The main challenge is to analyze social media text. Since tweets are short text messages, they look like colloquial text compared to written documents. The data stream contains a large amount of noisy and unstructured information, informal language, slang and missing words. This makes text classification in order to distinguish categories before extracting useful information very difficult. In our experiment we therefore applied a technique to extract keywords using Term Frequency-Inverse Document Frequency (TF-IDF) and Word Article Matrix (WAM) to expand the set of keywords reflecting the nature of the texts retrieved from Twitter. We collected data and created word vectors from an online news source consisting of well-formed text, which was already categorized beforehand by publishers to extract keywords and classify information from Twitter. Semi-supervised machine learning can solve selfassigned classes labeling for topic classification problems. The computer can automatically extract categories from the news website for use as proper classlabels with a sense of human familiarity, such as Economic, Entertainment, Foreign, Information Technology (IT), Politics, Regional, Sports, etc. Finally, we get a productive set of keywords from the official site and Twitter, which can be representative for text categories. New words, abbreviations and argot that never appear in well-formed documents are extracted from the tweet messages, which can then be used as the main keywords that reflect interesting topics in society at a certain moment in time.

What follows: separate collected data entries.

Definition load_samples (env : Environment) (instrument : string)
  : result (list AudioSegment) :=
  let samples_dir := "samples" in
  let folder_name := lower (dict_get_default INSTRUMENT_TO_FOLDER instrument instrument) in
  match samples_listing env with
  | NoSuchPath => synthetic_fallback env instrument
  | RegularFile => Raise NotADirectoryError
  | Directory entries =>
      let available_folders :=
        map (fun e => lower (entry_name e)) (filter entry_is_dir entries) in
      let resolved :=
        if negb (list_contains folder_name available_folders) then
          match get_close_matches (ratio env) folder_name available_folders (8 # 10) with
          | corrected_folder :: _ => Some corrected_folder
          | [] => None
          end
        else Some folder_name in
      match resolved with
      | None => synthetic_fallback env instrument
      | Some folder_name =>
          let folder_path := samples_dir ++ "/" ++ folder_name in
          rbind (os_listdir_in entries folder_name) (fun files =>
          match files with
          | [] => synthetic_fallback env instrument
          | _ =>
              match load_files folder_path files [] with
              | [] => synthetic_fallback env instrument
              | samples => Ok samples
              end
          end)
      end
  end.

Definition choose_sample (samples : list AudioSegment) : M AudioSegment :=
  match samples with
  | [] => ret (create_silent_segment 200)
  | _ => random_choice (create_silent_segment 200) samples
  end.

(** ** Effects *)

Definition apply_swing (beat_idx swing_percent beat_duration_ms : Z) : Q :=
  if (swing_percent =? 0) || (beat_idx mod 2 =? 0) then 0%Q
  else ((inject_Z swing_percent / 100) * (inject_Z beat_duration_ms / 2))%Q.

Definition apply_panning (audio : AudioSegment) (pan : Q) : AudioSegment :=
  if Qeq_bool pan 0 then audio
  else
    let left_gain := (- pan * 12)%Q in
    let right_gain := (pan * 12)%Q in
    Pan (SetChannels audio 2) left_gain right_gain.

Definition apply_volume (audio : AudioSegment) (volume : Q) : AudioSegment :=
  if Qeq_bool volume 100 then audio
  else
    let db_change := ((volume - 100) * (24 # 100))%Q in
    ApplyGain audio db_change.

This paper is organized as follows. Related research works are discussed in Section 2. In Section 3, we explain our approach and the main techniques that were used. The experimental results are shown in Section 4. Finally, in Section 5, we draw the overall conclusions from the experiment, including a brief discussion of future work regarding the effectiveness of social media text classification.
2 Related Works
A number of recent papers address social media text classification. Irfan, et al. [7] reviewed different text mining techniques to discover various textual patterns from the social web. Text mining using classification with various machine learning-based and ontology-based algorithms and a hybrid approach were reviewed. There is no algorithm that performs best for all kinds of data sets. For better performance of the hybrid approach, several parameters need to be defined in advance. Patel, et al. [8] reviewed different types of classifiers for text classification with an eye on their advantages and disadvantages. Six different algorithms were reviewed: Bayesian Classifier, Decision Tree, Knearest neighbor (K-NN), Support Vector Machine (SVM), Neural Network, and Rocchio's. The common disadvantage of all algorithms is their performance limitations. Some of them are easy to implement but their performance is very poor. Some of them perform greatly but need extra time for training and parameter tuning. Lee, et al. [9] classified Twitter Trending Topics with two approaches for topic classification: the well-known Bag-of-Words approach for text classification and network-based classification. They identified 18 classes and classified trending topics into these categories. In the final result, the network-based classifier performed significantly better than the text-based classifier. Kateb, et al. [10] discuss methods that overcome problems in classifying short texts from streaming data in social media. In the classification techniques section they present some common issues that are useful in general to address before conducting text classification: 1. Define the research goal. 2. Does speed matter? 3. What is the size of the data? On the basis of these simple considerations we selected a suitable technique (classification, regression or clustering) and suitable algorithm for conducting our experiment.
Chirawichitchai, et al. [11] compared six methods of feature weighting in a Thai document categorization framework. They found that ltc weighting with SVM yielded the best performance for Thai document categorization. Theeramunkong, et al. [12] proposed a multidimensional framework for classifying text documents. Classifying text documents based on a multidimensional category model by using multidimensional-based and hierarchy-based classifications beat flat-based classification. Viriyayudhakorn, et al. [13] compared four divergent thinking support engines using associative information extracted from Wikipedia. They used Word Article Matrix (WAM) to compute the association function. This is a useful and effective technique for divergent thinking support. Sornlertlamvanich, et al. [14] proposed a new method for fine-tuning a model trained with some known documents containing richer context information. They used WAM to classify text and track keywords from social media to understand social developments. WAM with cosine similarity measure is an effective method of text classification.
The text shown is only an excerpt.